■カネを追い続けるFIFA

 FIFAは32チームのFCWC案をすみやかに撤回すべきだ。少なくとも現状の形に戻すべきだ。できるなら、現在行われているFCWCを、UEFA、CONMEBOLを中心にした6つの地域連盟の「共同開催」として組織替えし、FIFAはクラブチームのサッカーからは手を引くべきだ。そして代表チームのサッカーに全力を注ぐべきだ。

 まずは、あらゆる面で無理のある「48チームのワールドカップ」を再考し、できるだけ早く32チームの大会に戻すことを検討しなければならない。カタール大会で再確認されたように、ワールドカップは世界のサッカーファンに訴えかける大きな力をもち、その可能性はまだまだ広がっている。「ナショナルチーム」という「非日常」のサッカー、その世界一を決める大会―。これほど大きな夢をもたらす大会を主催し、なおかつ組織を維持し、世界にさまざまな支援をする資金を得ながら、何をもって選手の健康を犠牲にしてカネをかせごうという新大会をつくる必要があるのだろうか。

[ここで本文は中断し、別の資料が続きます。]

(** C1. From the process to the query: a process starts its dispatcher with the
    sink of a server, runs any commands and is shut down; then the sink is
    dropped, and its thread posts what waits to the router of the ingestion
    server, whose lake was empty.  A query of the log stream of the process,
    over a range of time that meets all its blocks, answers with the rows of the
    entries that the process logged between the two times, exactly, in order,
    up to the limit, when the process logged its entries in the order of their
    times.  Needed: the commands are valid ([run_ok]) and do not both end a
    thread and visit the streams of all threads; the descriptions of the entries
    are in memory, their times are in order and their targets fit the dictionary
    ([read_as]); the process fits its columns ([process_fits]); the messages are
    encoded within the limits ([can_post], [addressable]); the blocks begin one
    after the other and the range meets each of them ([covered]); the thread of
    the sink has handled nothing before the drop, there is room in its queue,
    the server answers the first attempt of each post and the identifiers that
    are drawn are new ([posting]).  Without them the answer may be less: a post
    that fails or a full queue loses a block, and a late entry hides others. *)
Theorem process_to_query su lsz msz tsz (w w1 w2 : World HttpEventSink) cmds evs c
    strs es its now addr valid_url max_queue_size retries t0 db root begin_ end_ limit :
  let p := greeted w su in
  let ct := ConvertTicks_new (stored_process p) in
  let start := start_time (stored_process p) in
  big_enough (startup_config su lsz msz tsz) -> w_sink w = HttpEventSink_new ->
  w_thread_streams w = ∅ -> Dispatch_new su lsz msz tsz w = Ok w1 ->
  run_ok w1 cmds -> Z.of_nat (length cmds) < 2 ^ 64 ->
  NoDup (su_log_stream_id su :: su_metrics_stream_id su :: drawn cmds) ->
  (existsb is_exit cmds = true -> existsb is_set_full cmds = false) ->
  run w1 cmds = Ok (w2, evs) ->
  exists w3, shutdown_telemetry c w2 = Ok w3 /\
    let messages := he_sent (w_sink w3) in
    let st := w_memory w3 in
    let blocks := omap log_block_of messages in
    (read_as st strs ct (logs_of evs) es -> process_fits p -> can_post st its p (tail messages) ->
     addressable (extract_logs st) blocks ->
     covered p (to_ticks ct (begin_ - start)) (to_ticks ct (end_ - start)) blocks ->
     posting its valid_url t0 max_queue_size messages -> migrated db ->
     exists s3 wk sv,
       HttpEventSink_drop valid_url (ingestion_server iter_map addr now) into_iter addr max_queue_size
         retries 0 its w3 (Worker_new t0)
         (mkServer 0 (mkDataLakeConnection db (mkBlobStorage ∅ root))) = Ok (set_sink s3 w3, wk, sv) /\
       query_log_entries (sv_lake sv) (su_log_stream_id su) begin_ end_ limit =
       Ok (log_entries_batch (firstn (Z.to_nat limit)
             (List.filter (selected (default 0 (timestamp_nanos_opt begin_))
                             (default 0 (timestamp_nanos_opt end_))) es)))).
Proof.
  intros p ct start Hbig Hsink Hts Hnew Hok Hl Hnd Hx Hrun.
  destruct (process_posts su lsz msz tsz w w1 w2 cmds evs c Hbig Hsink Hts Hnew Hok Hl Hnd Hx Hrun)
    as (w3 & ls & ms & ns & Hsd & Hsent & Els & Epls & _ & _ & Hdist & Hg & Hchunks & _ & Hother & _ & _ & Hdrop).
  exists w3. split; [done|]. intros messages st blocks [Rm Re Rr Ro Rf] Hfit Hpost Haddr Hcv Hpo Hdb.
  unfold blocks, messages in *. rewrite Hsent in Hpost, Haddr, Hcv.
  destruct (Hdrop its now addr valid_url max_queue_size retries t0
    (mkServer 0 (mkDataLakeConnection db (mkBlobStorage ∅ root))) Hpo Hpost) as (s3 & wk & E).
  eexists s3, wk, _. split; [exact E|]. clear E Hdrop. rewrite <- Els.
  set (stream := received_stream (make_stream_info into_iter LogMsgQueueAny LogDepsQueueAny ls)).
  assert (chunks_decode (A := LogMsgQueueAny) st (extract_logs st) (decodes_log ct stream) (log_event_ok st strs)
    (fun a e => event_entry st strs ct a = Ok e)) as Hdec
    by exact (fun size chunk es => log_block_decodes into_iter st strs chunk size ls ct es Hinto Rm).
  destruct (found_of_process (A := LogMsgQueueAny) into_iter iter_map Hiter Hbody st its now addr p ls ms ns db root stream log_block_of
    (extract_logs st) (decodes_log ct stream) (log_event_ok st strs) (fun a e => event_entry st strs ct a = Ok e) lsz
    (logs_of evs) es _ _ (pick_log st its p) Hdb (po_ids _ _ _ _ _ Hpo) Hfit Hpost Hg Hdist (or_introl eq_refl) Epls
    Hdec Hchunks Re Rr Haddr Hother Hcv)
    as (bes & _ & <- & _ & l & rows & F1 & F2 & F3 & Hf). apply blocks_found_rows in Hf as [Er F4]. rewrite <- Er in *.
  apply (log_rows_of_blocks _ stream (stored_process p) rows begin_ end_ limit l F1 F2 F3); [|done].
  intros b Hb. destruct (F4 b Hb) as (payload & G1 & G2). exists payload. split; [done|]. split; [done|].
  apply in_order_concat in Ro. eapply List.Forall_forall; [exact Ro|]. by apply in_map.
Qed.

(** C2. The metrics of the process: under the same conditions as for the log, a
    query of the metrics stream of the process, over a range that meets all its
    blocks, answers with exactly the measures that it recorded between the two
    times, in order, up to the limit, when it recorded them in the order of
    their times ([measured_as]); a late measure hides others
    ([late_measure_hides]). *)
Theorem process_to_metrics su lsz msz tsz (w w1 w2 : World HttpEventSink) cmds evs c
    strs es its now addr valid_url max_queue_size retries t0 db root begin_ end_ limit :
  let p := greeted w su in
  let ct := ConvertTicks_new (stored_process p) in
  let start := start_time (stored_process p) in
  let rows := firstn (Z.to_nat limit) (List.filter (wanted me_time (default 0 (timestamp_nanos_opt begin_))
    (default 0 (timestamp_nanos_opt end_))) es) in
  big_enough (startup_config su lsz msz tsz) -> w_sink w = HttpEventSink_new ->
  w_thread_streams w = ∅ -> Dispatch_new su lsz msz tsz w = Ok w1 ->
  run_ok w1 cmds -> Z.of_nat (length cmds) < 2 ^ 64 ->
  NoDup (su_log_stream_id su :: su_metrics_stream_id su :: drawn cmds) ->
  (existsb is_exit cmds = true -> existsb is_set_full cmds = false) ->
  run w1 cmds = Ok (w2, evs) -> in_i 64 limit -> measures_fit rows ->
  exists w3, shutdown_telemetry c w2 = Ok w3 /\
    let messages := he_sent (w_sink w3) in
    let st := w_memory w3 in
    let blocks := omap metrics_block_of messages in
    (measured_as st strs ct (metrics_of evs) es -> process_fits p -> can_post st its p (tail messages) ->
     addressable (extract_metrics st) blocks ->
     covered p (to_ticks ct (begin_ - start)) (to_ticks ct (end_ - start)) blocks ->
     posting its valid_url t0 max_queue_size messages -> migrated db ->
     exists s3 wk sv,
       HttpEventSink_drop valid_url (ingestion_server iter_map addr now) into_iter addr max_queue_size
         retries 0 its w3 (Worker_new t0)
         (mkServer 0 (mkDataLakeConnection db (mkBlobStorage ∅ root))) = Ok (set_sink s3 w3, wk, sv) /\
       query_metrics (sv_lake sv) limit (su_metrics_stream_id su) begin_ end_ = Ok (measures_batch rows)).
Proof.
  intros p ct start rows' Hbig Hsink Hts Hnew Hok Hl Hnd Hx Hrun Hlim Hfits.
  destruct (process_posts su lsz msz tsz w w1 w2 cmds evs c Hbig Hsink Hts Hnew Hok Hl Hnd Hx Hrun)
    as (w3 & ls & ms & ns & Hsd & Hsent & _ & _ & Ems & Epms & Hdist & Hg & _ & Hchunks & _ & Hother & _ & Hdrop).
  exists w3. split; [done|]. intros messages st blocks [Rm Re Rr Ro] Hfit Hpost Haddr Hcv Hpo Hdb.
  unfold blocks, messages in *. rewrite Hsent in Hpost, Haddr, Hcv.
  destruct (Hdrop its now addr valid_url max_queue_size retries t0
    (mkServer 0 (mkDataLakeConnection db (mkBlobStorage ∅ root))) Hpo Hpost) as (s3 & wk & E).
  eexists s3, wk, _. split; [exact E|]. clear E Hdrop. rewrite <- Ems. unfold rows' in *. clear rows'.
  set (stream := received_stream (make_stream_info into_iter MetricsMsgQueueAny MetricsDepsQueueAny ms)).
  assert (chunks_decode (A := MetricsMsgQueueAny) st (extract_metrics st) (decodes_metrics ct stream)
    (metric_event_ok st) (fun a e => event_measure st strs ct a = Ok e)) as Hdec
    by exact (fun size chunk es => metrics_block_decodes into_iter st strs chunk size ms ct es Hinto Rm).
  destruct (found_of_process (A := MetricsMsgQueueAny) into_iter iter_map Hiter Hbody st its now addr p ls ms ns db root stream metrics_block_of
    (extract_metrics st) (decodes_metrics ct stream) (metric_event_ok st) (fun a e => event_measure st strs ct a = Ok e)
    msz (metrics_of evs) es _ _ (pick_metrics st its p) Hdb (po_ids _ _ _ _ _ Hpo) Hfit Hpost Hg Hdist
    (or_intror (or_introl eq_refl)) Epms
    Hdec Hchunks Re Rr Haddr Hother Hcv)
    as (bes & _ & <- & _ & l & rows & F1 & F2 & F3 & Hf). apply blocks_found_rows in Hf as [Er F4]. rewrite <- Er in *.
  by apply (metrics_rows_of_blocks _ stream (stored_process p) rows begin_ end_ limit l F1 F2 F3).
Qed.
End end_to_end.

 FIFAの大きな歴史の転換点は、1974年のジョアン・アベランジェの会長就任だった。それまで純粋に「サッカーの保護者」だった組織を、新会長就任とともにコマーシャリズムと結びつけさせ、さらにその後継者のブラッターがテレビマネーを引き込んで、FIFAは「ビッグビジネス化」への転換に成功する。

 「アベランジェ=ブラッター時代」は、ビッグビジネス化の必然として広範囲の金銭的不正の横行を招き、2015年に破綻した。しかし彼らの時代には、少なくとも「サッカーの世界化」を推薦し、「サッカー文化の保護」はしようとしてきた。ブラッターは最後まで「人による判定」の支持者であり、最後に「ゴールライン・テクノロジー」は認めたものの、それ以外のテクノロジー導入は拒否し続けた。

 しかしインファンティーノは十分な準備時間もないままにビデオ・アシスタントレフェリー(VAR)の導入を強行し、ワールドカップを誰がどう考えてもおかしい48チームにし(これも収入を増やすことが目的である)、さらには欧州のビッグクラブを利用して、ただただ「カネ」を追っている。インファンティーノの元で、21世紀のサッカーはどんな方向に進んでいくのか、危機感をもたない人がいるだろうか。